+++ Records +++
Lemma step_healthy size sab h e s s' :
  (∀ wd, n wd = size → is_Some (views wd sab)) →
  inv h s → Forall (healthy size sab) (workers s) → step e s = Some s' →
  Forall (healthy size sab) (workers s').
Proof.
  intros Hviews [_ Hc] Hall Hstep.
  destruct e as [m | q m | q m | q | ]; simpl in Hstep.
  - (* a unit joins every queue *)
    destruct (main s) as [[|m0 todo]| |] eqn:Hmain; try discriminate.
    destruct (decide (m0 = m)) as [->|]; [|discriminate].
    rewrite work_spec in Hstep. injection Hstep as <-. simpl in *.
    pose proof (iterations_units _ _ Hc) as Hunits.
    apply Forall_cons in Hunits as [Hm _].
    apply Forall_fmap. eapply Forall_impl; [exact Hall|].
    intros worker (Hn & Hst & Hd). unfold healthy. simpl.
    split; [exact Hn|]. split; [exact Hst|].
    assert (no_sab [m]) as Hm' by (apply no_sab_units; constructor; auto).
    destruct (data worker).
    + destruct Hd as [Hq Hb]. split; [apply Forall_app; auto|exact Hb].
    + destruct (busy worker).
      * destruct Hd as [-> Hq]. split; [reflexivity|apply Forall_app; auto].
      * destruct Hd as (rest & -> & Hq). exists (rest ++ [m]).
        split; [reflexivity|apply Forall_app; auto].
  - (* a callback starts *)
    destruct (workers s !! q) as [w0|] eqn:Hq; [|discriminate]. simpl in Hstep.
    destruct (start_worker w0 m) as [w1|] eqn:Hs; [|discriminate].
    injection Hstep as <-. simpl. apply Forall_insert; [exact Hall|].
    pose proof (Forall_lookup_1 _ _ _ _ Hall Hq) as (Hn & Hst & Hd).
    unfold start_worker in Hs.
    destruct (status w0) eqn:Hrun; try discriminate.
    destruct (busy w0) eqn:Hb; try discriminate.
    destruct (inbox w0) as [|m0 rest] eqn:Hi; try discriminate.
    destruct (decide (m0 = m)) as [->|]; [|discriminate].
    injection Hs as <-. unfold healthy. simpl.
    split; [exact Hn|]. split; [discriminate|].
    destruct (data w0).
    + destruct Hd as [Hq0 _]. apply Forall_cons in Hq0 as [Hm Hrest].
      split; [exact Hrest|]. intros m' [= <-] b ->. exact Hm.
    + destruct Hd as (rest' & [= -> ->] & Hrest). auto.
  - (* a callback ends *)
    destruct (workers s !! q) as [w0|] eqn:Hq; [|discriminate]. simpl in Hstep.
    destruct (finish_worker w0 m (mem s)) as [[w1 m1]|] eqn:Hf; [|discriminate].
    simpl in Hstep. injection Hstep as <-. simpl.
    apply Forall_insert; [exact Hall|].
    pose proof (Forall_lookup_1 _ _ _ _ Hall Hq) as (Hn & Hst & Hd).
    unfold finish_worker in Hf.
    destruct (status w0) eqn:Hrun; try discriminate.
    destruct (busy w0) as [b|] eqn:Hb; try discriminate.
    destruct (decide (b = m)) as [->|]; [|discriminate].
    destruct (data w0) as [d|] eqn:Hdata.
    + destruct Hd as [Hq0 Hnot]. specialize (Hnot m eq_refl).
      destruct m as [buffer|vec1 vec2|vec1 vec2|];
        [destruct (Hnot buffer eq_refl)|..];
        simpl in Hf; injection Hf as <- <-; unfold healthy; simpl;
        (split; [exact Hn|]); (split; [discriminate|]);
        (split; [exact Hq0|discriminate]).
    + destruct Hd as [-> Hq0]. simpl in Hf.
      destruct (Hviews (wdata w0) Hn) as [d Hd]. rewrite Hd in Hf.
      injection Hf as <- <-. unfold healthy. simpl.
      split; [exact Hn|]. split; [discriminate|]. split; [exact Hq0|discriminate].
  - (* a completion is delivered *)
    destruct (workers s !! q) as [w0|] eqn:Hq; [|discriminate]. simpl in Hstep.
    destruct (deliver w0 (main s)) as [[w1 c]|] eqn:Hd; [|discriminate].
    injection Hstep as <-. simpl. apply Forall_insert; [exact Hall|].
    pose proof (Forall_lookup_1 _ _ _ _ Hall Hq) as Hw0.
    unfold deliver in Hd. destruct (outbox w0) as [|k]; [discriminate|].
    assert (w1 = {| wdata := wdata w0; data := data w0; busy := busy w0;
                    inbox := inbox w0; outbox := k; status := status w0;
                    listener := false |}) as ->.
    { destruct (listener w0); [destruct (main s)|]; congruence. }
    exact Hw0.
  - (* [Exit] joins every queue *)
    destruct (main s) as [[|? ?]| |]; try discriminate.
    injection Hstep as <-. simpl. unfold stopWorkers. apply Forall_fmap.
    eapply Forall_impl; [exact Hall|].
    intros worker (Hn & Hst & Hd). unfold healthy. simpl.
    split; [exact Hn|]. split; [exact Hst|].
    assert (no_sab [Exit]) as Hm' by (repeat constructor).
    destruct (data worker).
    + destruct Hd as [Hq Hb]. split; [apply Forall_app; auto|exact Hb].
    + destruct (busy worker).
      * destruct Hd as [-> Hq]. split; [reflexivity|apply Forall_app; auto].
      * destruct Hd as (rest & -> & Hq). exists (rest ++ [Exit]).
        split; [reflexivity|apply Forall_app; auto].
Qed.

Lemma exec_healthy size sab h tr s s' :
  (∀ wd, n wd = size → is_Some (views wd sab)) →
  inv h s → Forall (healthy size sab) (workers s) → exec tr s = Some s' →
  Forall (healthy size sab) (workers s').
Proof.
  intros Hviews. revert h s.
  induction tr as [|e tr IH]; intros h s Hinv Hall Hexec; simpl in Hexec.
  - injection Hexec as <-. exact Hall.
  - destruct (step e s) as [s1|] eqn:Hstep; [|discriminate].
    apply (IH (h ++ [e]) s1); [eapply step_inv; eassumption| |exact Hexec].
    eapply step_healthy; eassumption.
Qed.

(** In no run of the program does a worker throw: every worker gets [Sab]
    first, and its views fit the buffer. *)
Lemma workers_never_throw size cpus s0 tr s p worker error :
  mainThread size cpus = Some s0 → exec tr s0 = Some s →
  workers s !! p = Some worker → status worker ≠ Threw error.
Proof.
  intros H0 Hexec Hp.
  destruct (mainThread_views size cpus s0 H0) as (sab & Hws & _ & _ & Hviews).
  assert (Forall (healthy size sab) (workers s)) as Hall.
  { apply (exec_healthy size sab [] tr s0 s Hviews);
      [eapply inv_init, H0| |exact Hexec].
    rewrite Hws. apply Forall_lookup. intros q w Hq.
    apply startWorkers_lookup in Hq as [_ ->]. unfold healthy. simpl.
    split; [reflexivity|]. split; [discriminate|]. exists []. split; [reflexivity|constructor]. }
  destruct (Forall_lookup_1 _ _ _ _ Hall Hp) as (_ & Hst & _). apply Hst.
Qed.

(** ** A missing problem size *)

(** Whatever is printed is the norm of the buffer at some moment. *)
Lemma step_output e s s' :
  step e s = Some s' →
  (∀ out, main s = Finished out →
     ∃ m, out = toFixed (norm (main_n s) m (main_u s) (main_v s)) 9) →
  ∀ out, main s' = Finished out →
    ∃ m, out = toFixed (norm (main_n s') m (main_u s') (main_v s')) 9.
Proof.
  intros Hstep Hs out Hout.
  destruct (step_closure _ _ _ Hstep) as (-> & -> & -> & _).
  destruct e as [m | q m | q m | q | ]; simpl in Hstep.
  - destruct (main s) as [[|m0 todo]| |]; try discriminate.
    destruct (decide (m0 = m)); [|discriminate].
    rewrite work_spec in Hstep. injection Hstep as <-. discriminate Hout.
  - destruct (workers s !! q) as [w0|]; [|discriminate]. simpl in Hstep.
    destruct (start_worker w0 m) as [w1|]; [|discriminate].
    injection Hstep as <-. apply Hs, Hout.
  - destruct (workers s !! q) as [w0|]; [|discriminate]. simpl in Hstep.
    destruct (finish_worker w0 m (mem s)) as [[w1 m1]|]; [|discriminate].
    injection Hstep as <-. apply Hs, Hout.
  - destruct (workers s !! q) as [w0|]; [|discriminate]. simpl in Hstep.
    destruct (deliver w0 (main s)) as [[w1 c]|] eqn:Hd; [|discriminate].
    injection Hstep as <-. simpl in Hout. subst c.
    unfold deliver in Hd. destruct (outbox w0); [discriminate|].
    destruct (listener w0).
    + destruct (main s) as [todo|wait todo|out'].
      * injection Hd as _ Hc. discriminate Hc.
      * destruct (wait - 1 =? 0); injection Hd as _ Hc; discriminate Hc.
      * injection Hd as _ Hc. apply Hs. congruence.
    + injection Hd as _ Hc. apply Hs. congruence.
  - destruct (main s) as [[|? ?]| |]; try discriminate.
    injection Hstep as <-. simpl in Hout. injection Hout as <-. eauto.
Qed.

Lemma exec_output tr s s' :
  exec tr s = Some s' →
  (∀ out, main s = Finished out →
     ∃ m, out = toFixed (norm (main_n s) m (main_u s) (main_v s)) 9) →
  ∀ out, main s' = Finished out →
    ∃ m, out = toFixed (norm (main_n s') m (main_u s') (main_v s')) 9.
Proof.
  revert s. induction tr as [|e tr IH]; intros s Hexec Hs; simpl in Hexec.
  - injection Hexec as <-. exact Hs.
  - destruct (step e s) as [s1|] eqn:Hstep; [|discriminate].
    apply (IH s1 Hexec). eapply step_output; eassumption.
Qed.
+++
■ Task statement
When you reach the line that contains "- (* a unit joins every queue *)", stop; output it and every line before it from the start of the data, exactly as written.

■ Result of the task
Lemma step_healthy size sab h e s s' :
  (∀ wd, n wd = size → is_Some (views wd sab)) →
  inv h s → Forall (healthy size sab) (workers s) → step e s = Some s' →
  Forall (healthy size sab) (workers s').
Proof.
  intros Hviews [_ Hc] Hall Hstep.
  destruct e as [m | q m | q m | q | ]; simpl in Hstep.
  - (* a unit joins every queue *)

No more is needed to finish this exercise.